Citing stats, he says the line up to receive subsidized housing in Toronto is 98,000 people long, roughly two full Sky Domes. Toronto builds 500 units of affordable housing each year. There are about 8,000 people experiencing homelessness in Toronto, currently. This number is growing steadily. The article points out that housing a person with mental health needs in Toronto’s housing system costs $59,000, whereas subsidized housing costs $21,089—roughly a third of the cost.

I’m sure there’s a policy solution to this, but whatever it is it’ll takes years and lots more people will die. I don’t know what should be done.

The activists I saw in 2013 were 100% correct. Rob Ford’s council had blood on its hands. So does Tory’s. Rob’s brother Doug is gutting social programs left right and centre and transferring this money, rebranded as “efficiencies,” to Toronto’s wealthiest people. I think our political class are essentially slum landlords.

But again, nobody enjoys the fact that people are homeless, starving, freezing, and dying. Right? I talk with Conservative voters, and right-leaning people who feel politically abandoned because Ford is an obvious illiterate maniac but they don’t like Trudeau, and (through media conditioning, I think) in their bones cannot stomach the thought of voting NDP. Everyone agrees homelessness matters though.

But nobody wants to pay for it. Not really. They say they would, but it never happens.  This is about power, but it’s also about the psychological gulf between wealthy people who just never, never actually have meaningful interactions with these people. It’s out of sight out of mind. “Ohhhhh, you don’t know the shape I’m in.”

Devote tax dollars to this. Please!

During a flash-freeze last year I walked around giving people I saw on the street some gloves and toques and some money. In India, this is a type of jugaad—the Hindi word for a MaGyver, basically—an improvised solution with whatever is at hand. I have an Indian buddy who recently visited Russia, and he made some videos wherein he described to someone that in India, for many people, Maslow’s hierarchy of needs is upside, where spiritual needs are addressed first and foremost, then they move towards food and shelter.

Frankly, in Toronto I see a lot of overpriced yuppie ice cream and tacos, Uber Eats charging $35 for a small dinner that arrives cold (delivered by a “driver partner” not an employee, so the US company is conveniently exempt from the Employee Standards Act), people either in despair over the cost of renting and buying a house and ready to seriously leave Toronto, or they’re excited about the cute back splash in their new kitchen…

There’s either a lot of money in this city, or none.

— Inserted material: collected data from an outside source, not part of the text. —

(** X15. The guarded constructor installs its guards on the instance, not
    on the prototype: whenever it returns, the prototype has the names it
    had, and every method or plain value of the prototype is still there
    unchanged, for the other instances to inherit. *)
Theorem guarded_constructor_keeps_prototype :
  ∀ (T : TargetPlatformType) (constructor : Class) (args : list value)
    (st st1 st' : State) (inst inst' : object),
    newInstance constructor args st = (Ok inst, st1) →
    newInstance (platformSpecificClass T constructor) args st = (Ok inst', st') →
    propertyNames (proto inst') = propertyNames (proto inst)
    ∧ ∀ k v, lookupProperty k (proto inst) = Some (Data v) →
             lookupProperty k (proto inst') = Some (Data v).
Proof.
  intros T constructor args st st1 st' inst inst' Hnew Hrun.
  rewrite (guarded_constructor_runs_loop _ _ _ _ _ _ Hnew) in Hrun.
  eapply constructLoop_proto, Hrun.
Qed.

Lemma constructLoop_registered T cls keys k (inst inst' : object) st st' :
  registeredIn st cls k = true →
  constructLoop T cls keys inst st = (Ok inst', st') →
  findSlot inst' k = findSlot inst k.
Proof.
  revert inst st. induction keys as [|key rest IH]; intros inst st Hreg.
  - intros H. cbn in H. unfold_monad. simplify_eq. reflexivity.
  - rewrite constructLoop_cons.
    destruct (constructKey T cls inst key st) as [[inst1|e] st1] eqn:Hstep;
      [|discriminate].
    intros Hloop.
    assert (Hone : findSlot inst1 k = findSlot inst k).
    { destruct (decide (key = k)) as [->|Hne].
      - destruct (constructKey_cases T cls inst k st)
          as (st2 & _ & [H|[[_ H]|[Hno _]]]); [| |congruence];
          rewrite H in Hstep; simplify_eq. reflexivity.
      - apply constructKey_frame in Hstep as [_ Hfr]. apply Hfr. congruence. }
    rewrite <- Hone. apply (IH inst1 st1); [|exact Hloop].
    rewrite (sameView_registeredIn st st1); [exact Hreg|].
    pose proof (constructKey_state T cls inst key st) as Hv.
    rewrite Hstep in Hv. exact Hv.
Qed.

(** X13. A declaration on the member wins over the declaration on the
    class.  A property that [platformSpecificProperty] registered comes out
    of the guarded constructor as the slot it was: it is read through the
    accessor pair of its own declaration and stays gated on that platform,
    whatever the platform of the class.  A method wrapped by
    [platformSpecificMethod] carries the platform-specific mark and is left
    in place as well. *)
Theorem member_declaration_wins_over_class :
  ∀ (classPlatform memberPlatform : TargetPlatformType) (cls k m : string)
    (keys : list string) (inst inst' : object) (st st' : State)
    (f : funobj),
    memberOf (platformSpecificProperties st) cls k = true →
    constructLoop classPlatform cls keys inst st = (Ok inst', st') →
    findSlot inst' k = findSlot inst k
    ∧ (∀ a c reading, findSlot inst k = Some (Accessor a c) →
                      getProperty inst' k reading = getter a reading)
    ∧ (∀ st1,
         findSlot inst m = Some (Data (VFunction (guardedMethod memberPlatform m f))) →
         guardMember classPlatform cls inst m st1 = (Ok inst, st1)).
Proof.
  intros classPlatform memberPlatform cls k m keys inst inst' st st' f Hspec Hloop.
  assert (Hreg : registeredIn st cls k = true)
    by (unfold registeredIn; rewrite Hspec; apply orb_true_r).
  pose proof (constructLoop_registered _ _ _ _ _ _ _ _ Hreg Hloop) as Hsame.
  split_and!.
  - exact Hsame.
  - intros a c reading Hslot. unfold getProperty. rewrite Hsame, Hslot. reflexivity.
  - intros st1 Hslot. apply (guardMember_marked _ _ _ _ _ _ Hslot). reflexivity.
Qed.

(** ** The property guard at decoration time *)




(** ** The tag registry in use *)

Lemma registryAdd_keeps (r : Registry) cls p c k :
  memberOf r c k = true → memberOf (registryAdd r cls p).2 c k = true.
Proof.
  intros H. unfold registryAdd.
  assert (He : memberOf (ensureEntry r cls) c k = true)
    by (rewrite memberOf_ensureEntry; exact H).
  destruct (registryGet (ensureEntry r cls) cls) as [s| |] eqn:Hget;
    [|exact He|exact He].
  cbn [snd]. unfold memberOf in *. destruct (decide (cls = c)) as [->|Hne].
  - rewrite lookup_insert_eq. cbn [default].
    unfold registryGet in Hget.
    destruct (ensureEntry r c !! c) as [s'|] eqn:Hs; [|case_bool_decide; discriminate].
    simplify_eq. cbn [default] in He. apply bool_decide_eq_true_1 in He.
    apply bool_decide_eq_true_2. set_solver.
  - rewrite lookup_insert_ne by exact Hne. exact He.
Qed.

Lemma registryHas_keeps (r : Registry) cls p c k :
  memberOf (registryHas r cls p).2 c k = memberOf r c k.
Proof.
  destruct (registryHas_cases r cls p) as [H|H]; rewrite H; cbn [snd];
    [apply memberOf_ensureEntry | reflexivity].
Qed.

Lemma keepsTags_refl st : keepsTags st st.
Proof. split; intros c k H; exact H. Qed.

Lemma keepsTags_trans st1 st2 st3 :
  keepsTags st1 st2 → keepsTags st2 st3 → keepsTags st1 st3.
Proof. intros [Hc Hp] [Hc' Hp']. split; intros c k H; auto. Qed.

Lemma sameView_keepsTags st st' : sameView st st' → keepsTags st st'.
Proof.
  intros (_ & _ & Hc & Hp). split; intros c k H; [rewrite Hc | rewrite Hp]; exact H.
Qed.

Lemma addToCrossPlatformProperties_keeps cls p st :
  keepsTags st (addToCrossPlatformProperties cls p st).2.
Proof.
  unfold addToCrossPlatformProperties.
  pose proof (registryAdd_keeps (crossPlatformProperties st) cls p) as Hk.
  destruct (registryAdd (crossPlatformProperties st) cls p) as [res r].
  split; intros c k H; simpl in *; auto.
Qed.

Lemma addToPlatformSpecificProperties_keeps cls p st :
  keepsTags st (addToPlatformSpecificProperties cls p st).2.
Proof.
  unfold addToPlatformSpecificProperties.
  pose proof (registryAdd_keeps (platformSpecificProperties st) cls p) as Hk.
  destruct (registryAdd (platformSpecificProperties st) cls p) as [res r].
  split; intros c k H; simpl in *; auto.
Qed.

Lemma isInCrossPlatformProperties_view cls p st :
  sameView st (isInCrossPlatformProperties cls p st).2.
Proof.
  destruct (isInCrossPlatformProperties_cases cls p st) as (st1 & Hv & [H|H]);
    rewrite H; exact Hv.
Qed.

Lemma isInPlatformSpecificProperties_view cls p st :
  sameView st (isInPlatformSpecificProperties cls p st).2.
Proof.
  destruct (isInPlatformSpecificProperties_cases cls p st) as (st1 & Hv & [H|H]);
    rewrite H; exact Hv.
Qed.

Lemma registryHas_answer (r : Registry) c k :
  (registryHas r c k).1
  = if bool_decide (r !! c = None ∧ c ∈ objectPrototypeKeys)
    then Throw JsTypeError else Ok (memberOf r c k).
Proof.
  destruct (r !! c) as [s|] eqn:Hr.
  - rewrite (registryHas_own _ _ _ _ Hr).
    rewrite (bool_decide_eq_false_2 (Some s = None ∧ c ∈ objectPrototypeKeys))
      by (intros [? _]; congruence).
    unfold memberOf. rewrite Hr. reflexivity.
  - destruct (decide (c ∈ objectPrototypeKeys)) as [Hin|Hn].
    + rewrite registryHas_inherited by assumption.
      rewrite (bool_decide_eq_true_2 (None = None ∧ c ∈ objectPrototypeKeys))
        by tauto. reflexivity.
    + rewrite registryHas_ordinary by assumption.
      rewrite (bool_decide_eq_false_2 (None = None ∧ c ∈ objectPrototypeKeys))
        by tauto. reflexivity.
Qed.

But I don’t expect homelessness to get addressed in a meaningful way when this same city is full of people livid at the thought of workers, workers, earning literally only $1 more an hour.

Again, I hope I’m wrong! I do think everyone cares on a basic level about this. But this isn’t quite about morals…everyone feels bad, it’s about money. Hopefully Hune-Brown’s article will galvanize public opinion and politicians will believe there’s actually a will to fuel change. It was just published and is getting air time.

But if the life and death of 100 people a year truly depends on good Samaritans, Toronto is a sad place to live.

Only a couple weeks ago, a woman at Bloor and Dovercourt was trying to get clothes from a donation box. She got stuck inside and died. Days later, a man sleeping on the streets in the Financial District was run over by a garbage truck. He died too. The driver didn’t see him. Stop for a minute: consider the symbolism and visualize the reality of the Financial District’s stupendous wealth, as a human being lies on the street one morning in an alley, and suddenly his life over, run over by a garbage truck.

Please, I hope we can all agree we need comprehensive and well-funded policy right away so people don’t die on our streets. Be mad. Whatever our political differences I refuse to believe people in my city are OK with this.